### Task details:
Starting at the line that holds "good_cap : cap s = c;" and stopping at the line that holds "(** The order", restate the records below word for word, with both of those lines included.

### Supplied data:
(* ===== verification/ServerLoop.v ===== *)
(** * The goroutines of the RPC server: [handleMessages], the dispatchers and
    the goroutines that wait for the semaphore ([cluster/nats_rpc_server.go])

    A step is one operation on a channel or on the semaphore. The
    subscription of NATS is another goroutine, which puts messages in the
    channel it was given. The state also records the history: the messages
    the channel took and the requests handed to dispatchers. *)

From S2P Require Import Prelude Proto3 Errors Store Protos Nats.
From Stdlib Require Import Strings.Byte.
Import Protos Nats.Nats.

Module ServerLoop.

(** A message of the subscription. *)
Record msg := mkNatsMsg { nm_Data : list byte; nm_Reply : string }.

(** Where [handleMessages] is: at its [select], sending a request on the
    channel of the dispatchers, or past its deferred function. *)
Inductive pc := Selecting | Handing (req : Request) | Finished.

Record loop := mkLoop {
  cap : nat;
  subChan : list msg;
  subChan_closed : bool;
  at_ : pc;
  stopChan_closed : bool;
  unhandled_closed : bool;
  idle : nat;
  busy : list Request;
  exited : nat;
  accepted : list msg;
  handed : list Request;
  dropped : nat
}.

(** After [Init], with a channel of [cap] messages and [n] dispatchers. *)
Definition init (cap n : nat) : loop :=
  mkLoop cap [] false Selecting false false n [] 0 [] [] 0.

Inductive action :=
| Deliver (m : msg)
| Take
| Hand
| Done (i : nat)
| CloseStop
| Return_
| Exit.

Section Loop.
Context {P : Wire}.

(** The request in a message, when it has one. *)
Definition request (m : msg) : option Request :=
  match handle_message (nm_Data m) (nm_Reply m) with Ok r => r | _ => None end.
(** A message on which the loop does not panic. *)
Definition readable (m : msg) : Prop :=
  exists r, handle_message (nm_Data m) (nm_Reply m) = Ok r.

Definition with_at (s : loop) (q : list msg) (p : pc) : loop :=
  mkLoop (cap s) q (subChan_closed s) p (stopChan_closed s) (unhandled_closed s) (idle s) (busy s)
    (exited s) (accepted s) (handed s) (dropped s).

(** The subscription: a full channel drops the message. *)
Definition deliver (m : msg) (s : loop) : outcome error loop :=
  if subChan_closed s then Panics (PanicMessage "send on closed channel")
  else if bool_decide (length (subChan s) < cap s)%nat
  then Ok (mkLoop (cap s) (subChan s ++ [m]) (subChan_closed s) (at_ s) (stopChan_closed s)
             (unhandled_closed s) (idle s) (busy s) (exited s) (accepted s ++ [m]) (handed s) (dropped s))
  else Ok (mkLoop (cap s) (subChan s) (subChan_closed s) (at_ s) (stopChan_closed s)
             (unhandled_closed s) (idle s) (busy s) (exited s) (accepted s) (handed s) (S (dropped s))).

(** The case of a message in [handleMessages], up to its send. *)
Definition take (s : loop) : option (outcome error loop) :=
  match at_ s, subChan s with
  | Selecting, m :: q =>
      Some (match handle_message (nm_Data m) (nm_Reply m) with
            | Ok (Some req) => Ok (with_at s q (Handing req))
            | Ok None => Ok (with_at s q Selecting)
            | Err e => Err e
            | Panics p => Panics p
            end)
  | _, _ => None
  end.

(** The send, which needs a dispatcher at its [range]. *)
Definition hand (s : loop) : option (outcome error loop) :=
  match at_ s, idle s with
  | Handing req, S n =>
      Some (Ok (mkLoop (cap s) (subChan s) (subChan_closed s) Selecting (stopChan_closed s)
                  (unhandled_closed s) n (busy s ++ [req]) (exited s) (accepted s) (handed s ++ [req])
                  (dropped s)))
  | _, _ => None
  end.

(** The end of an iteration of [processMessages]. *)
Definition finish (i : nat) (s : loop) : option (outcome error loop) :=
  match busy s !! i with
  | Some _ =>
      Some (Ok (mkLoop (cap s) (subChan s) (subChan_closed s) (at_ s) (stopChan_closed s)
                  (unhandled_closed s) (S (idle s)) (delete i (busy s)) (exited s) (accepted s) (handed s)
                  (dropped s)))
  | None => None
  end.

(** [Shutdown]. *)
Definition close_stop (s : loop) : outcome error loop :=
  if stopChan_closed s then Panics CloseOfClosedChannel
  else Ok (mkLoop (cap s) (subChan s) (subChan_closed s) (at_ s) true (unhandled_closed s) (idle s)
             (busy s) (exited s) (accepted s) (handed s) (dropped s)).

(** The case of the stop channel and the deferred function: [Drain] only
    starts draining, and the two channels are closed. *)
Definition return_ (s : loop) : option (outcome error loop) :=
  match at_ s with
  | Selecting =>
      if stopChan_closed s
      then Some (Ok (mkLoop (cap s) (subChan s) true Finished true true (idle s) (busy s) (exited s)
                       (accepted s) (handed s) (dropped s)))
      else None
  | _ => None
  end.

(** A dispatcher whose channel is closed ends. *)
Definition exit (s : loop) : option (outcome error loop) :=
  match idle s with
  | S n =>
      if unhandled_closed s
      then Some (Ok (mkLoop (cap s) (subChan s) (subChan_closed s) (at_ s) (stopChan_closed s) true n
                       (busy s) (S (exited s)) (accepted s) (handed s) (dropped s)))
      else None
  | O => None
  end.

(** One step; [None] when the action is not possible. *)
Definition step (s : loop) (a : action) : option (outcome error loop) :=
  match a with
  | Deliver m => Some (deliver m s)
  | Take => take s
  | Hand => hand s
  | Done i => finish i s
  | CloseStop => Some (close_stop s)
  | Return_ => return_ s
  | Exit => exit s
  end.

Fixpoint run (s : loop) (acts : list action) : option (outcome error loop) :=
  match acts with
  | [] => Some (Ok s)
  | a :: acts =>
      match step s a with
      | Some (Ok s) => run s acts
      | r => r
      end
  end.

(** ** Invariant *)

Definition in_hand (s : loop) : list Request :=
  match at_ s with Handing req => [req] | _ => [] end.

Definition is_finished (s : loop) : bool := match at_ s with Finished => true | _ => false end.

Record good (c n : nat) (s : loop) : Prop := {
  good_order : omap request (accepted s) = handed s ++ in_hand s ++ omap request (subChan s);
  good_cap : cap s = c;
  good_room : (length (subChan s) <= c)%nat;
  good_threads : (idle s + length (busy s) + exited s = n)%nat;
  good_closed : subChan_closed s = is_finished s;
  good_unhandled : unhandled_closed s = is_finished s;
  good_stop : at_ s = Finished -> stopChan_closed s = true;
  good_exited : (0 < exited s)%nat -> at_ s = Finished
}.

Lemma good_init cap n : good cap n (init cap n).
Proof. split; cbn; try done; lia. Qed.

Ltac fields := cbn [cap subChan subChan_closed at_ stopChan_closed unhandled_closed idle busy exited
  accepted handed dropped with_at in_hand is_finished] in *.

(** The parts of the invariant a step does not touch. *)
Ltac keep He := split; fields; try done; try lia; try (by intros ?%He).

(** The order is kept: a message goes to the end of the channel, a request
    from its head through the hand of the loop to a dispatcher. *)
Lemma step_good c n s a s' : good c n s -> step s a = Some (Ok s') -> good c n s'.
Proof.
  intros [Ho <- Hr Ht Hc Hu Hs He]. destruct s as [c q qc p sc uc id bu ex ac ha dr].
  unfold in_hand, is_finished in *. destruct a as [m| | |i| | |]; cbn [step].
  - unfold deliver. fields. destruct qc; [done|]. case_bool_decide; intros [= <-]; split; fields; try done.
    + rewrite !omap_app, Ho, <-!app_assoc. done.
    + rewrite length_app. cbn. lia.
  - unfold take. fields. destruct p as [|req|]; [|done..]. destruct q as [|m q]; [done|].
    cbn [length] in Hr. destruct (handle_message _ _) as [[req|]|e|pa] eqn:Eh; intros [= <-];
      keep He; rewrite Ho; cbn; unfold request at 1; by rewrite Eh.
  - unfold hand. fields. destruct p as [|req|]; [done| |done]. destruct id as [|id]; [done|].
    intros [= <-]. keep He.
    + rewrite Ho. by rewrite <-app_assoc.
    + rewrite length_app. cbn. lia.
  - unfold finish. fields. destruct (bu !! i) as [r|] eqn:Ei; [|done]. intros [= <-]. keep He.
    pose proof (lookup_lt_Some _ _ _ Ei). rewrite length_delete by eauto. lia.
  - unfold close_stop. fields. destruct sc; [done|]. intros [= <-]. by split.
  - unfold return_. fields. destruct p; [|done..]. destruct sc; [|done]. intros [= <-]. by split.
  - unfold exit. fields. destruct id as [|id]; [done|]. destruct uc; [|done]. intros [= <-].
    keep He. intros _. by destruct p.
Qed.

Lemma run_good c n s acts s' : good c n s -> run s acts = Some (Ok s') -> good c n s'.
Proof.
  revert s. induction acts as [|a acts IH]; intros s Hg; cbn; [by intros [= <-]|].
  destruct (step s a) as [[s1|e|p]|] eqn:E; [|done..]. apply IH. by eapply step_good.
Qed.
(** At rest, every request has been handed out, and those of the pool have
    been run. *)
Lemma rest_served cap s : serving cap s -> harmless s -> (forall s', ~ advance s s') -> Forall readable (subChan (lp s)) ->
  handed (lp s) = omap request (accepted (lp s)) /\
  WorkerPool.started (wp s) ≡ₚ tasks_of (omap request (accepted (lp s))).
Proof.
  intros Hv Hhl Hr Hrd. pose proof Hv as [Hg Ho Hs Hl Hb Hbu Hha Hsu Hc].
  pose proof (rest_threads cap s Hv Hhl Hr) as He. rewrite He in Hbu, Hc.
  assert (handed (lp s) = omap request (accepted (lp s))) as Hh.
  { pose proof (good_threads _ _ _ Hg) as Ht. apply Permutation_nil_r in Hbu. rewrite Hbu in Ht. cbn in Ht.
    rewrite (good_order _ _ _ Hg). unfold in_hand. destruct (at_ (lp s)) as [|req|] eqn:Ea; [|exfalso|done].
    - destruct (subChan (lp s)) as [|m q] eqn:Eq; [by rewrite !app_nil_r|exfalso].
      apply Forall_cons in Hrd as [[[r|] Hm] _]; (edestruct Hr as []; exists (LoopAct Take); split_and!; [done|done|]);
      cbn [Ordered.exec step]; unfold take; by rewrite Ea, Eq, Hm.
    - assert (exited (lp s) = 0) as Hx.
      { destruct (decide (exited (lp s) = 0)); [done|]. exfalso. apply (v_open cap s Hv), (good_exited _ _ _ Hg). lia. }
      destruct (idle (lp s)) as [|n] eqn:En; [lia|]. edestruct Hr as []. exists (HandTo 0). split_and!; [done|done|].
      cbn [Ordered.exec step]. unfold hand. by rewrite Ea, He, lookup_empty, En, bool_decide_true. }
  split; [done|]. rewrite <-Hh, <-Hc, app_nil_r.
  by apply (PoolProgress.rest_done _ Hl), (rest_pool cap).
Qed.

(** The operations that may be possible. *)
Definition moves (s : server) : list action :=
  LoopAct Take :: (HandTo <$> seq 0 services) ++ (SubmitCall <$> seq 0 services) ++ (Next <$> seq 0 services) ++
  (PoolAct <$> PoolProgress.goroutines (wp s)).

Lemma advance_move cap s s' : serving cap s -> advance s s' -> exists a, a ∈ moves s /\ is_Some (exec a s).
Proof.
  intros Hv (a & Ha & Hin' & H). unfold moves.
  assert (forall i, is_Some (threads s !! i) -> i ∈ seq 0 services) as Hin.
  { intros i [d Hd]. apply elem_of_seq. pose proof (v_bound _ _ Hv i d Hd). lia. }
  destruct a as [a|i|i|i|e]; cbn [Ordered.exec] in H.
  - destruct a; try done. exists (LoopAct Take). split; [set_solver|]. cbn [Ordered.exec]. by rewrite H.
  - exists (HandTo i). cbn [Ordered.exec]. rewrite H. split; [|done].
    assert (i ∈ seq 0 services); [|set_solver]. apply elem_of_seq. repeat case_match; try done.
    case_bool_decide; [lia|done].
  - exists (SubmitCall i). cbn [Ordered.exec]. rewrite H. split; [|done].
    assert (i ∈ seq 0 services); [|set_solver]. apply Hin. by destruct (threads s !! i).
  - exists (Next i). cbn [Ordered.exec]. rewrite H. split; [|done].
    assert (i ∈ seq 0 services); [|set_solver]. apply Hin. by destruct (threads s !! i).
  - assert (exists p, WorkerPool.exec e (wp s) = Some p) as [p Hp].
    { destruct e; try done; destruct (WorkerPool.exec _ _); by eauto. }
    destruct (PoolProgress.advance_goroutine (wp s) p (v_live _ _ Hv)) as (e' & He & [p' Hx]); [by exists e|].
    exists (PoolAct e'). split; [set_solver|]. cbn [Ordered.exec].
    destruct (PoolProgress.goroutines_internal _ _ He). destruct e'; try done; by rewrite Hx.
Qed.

### Task answer:
  good_cap : cap s = c;
  good_room : (length (subChan s) <= c)%nat;
  good_threads : (idle s + length (busy s) + exited s = n)%nat;
  good_closed : subChan_closed s = is_finished s;
  good_unhandled : unhandled_closed s = is_finished s;
  good_stop : at_ s = Finished -> stopChan_closed s = true;
  good_exited : (0 < exited s)%nat -> at_ s = Finished
}.

Lemma good_init cap n : good cap n (init cap n).
Proof. split; cbn; try done; lia. Qed.

Ltac fields := cbn [cap subChan subChan_closed at_ stopChan_closed unhandled_closed idle busy exited
  accepted handed dropped with_at in_hand is_finished] in *.

(** The parts of the invariant a step does not touch. *)
Ltac keep He := split; fields; try done; try lia; try (by intros ?%He).

(** The order is kept: a message goes to the end of the channel, a request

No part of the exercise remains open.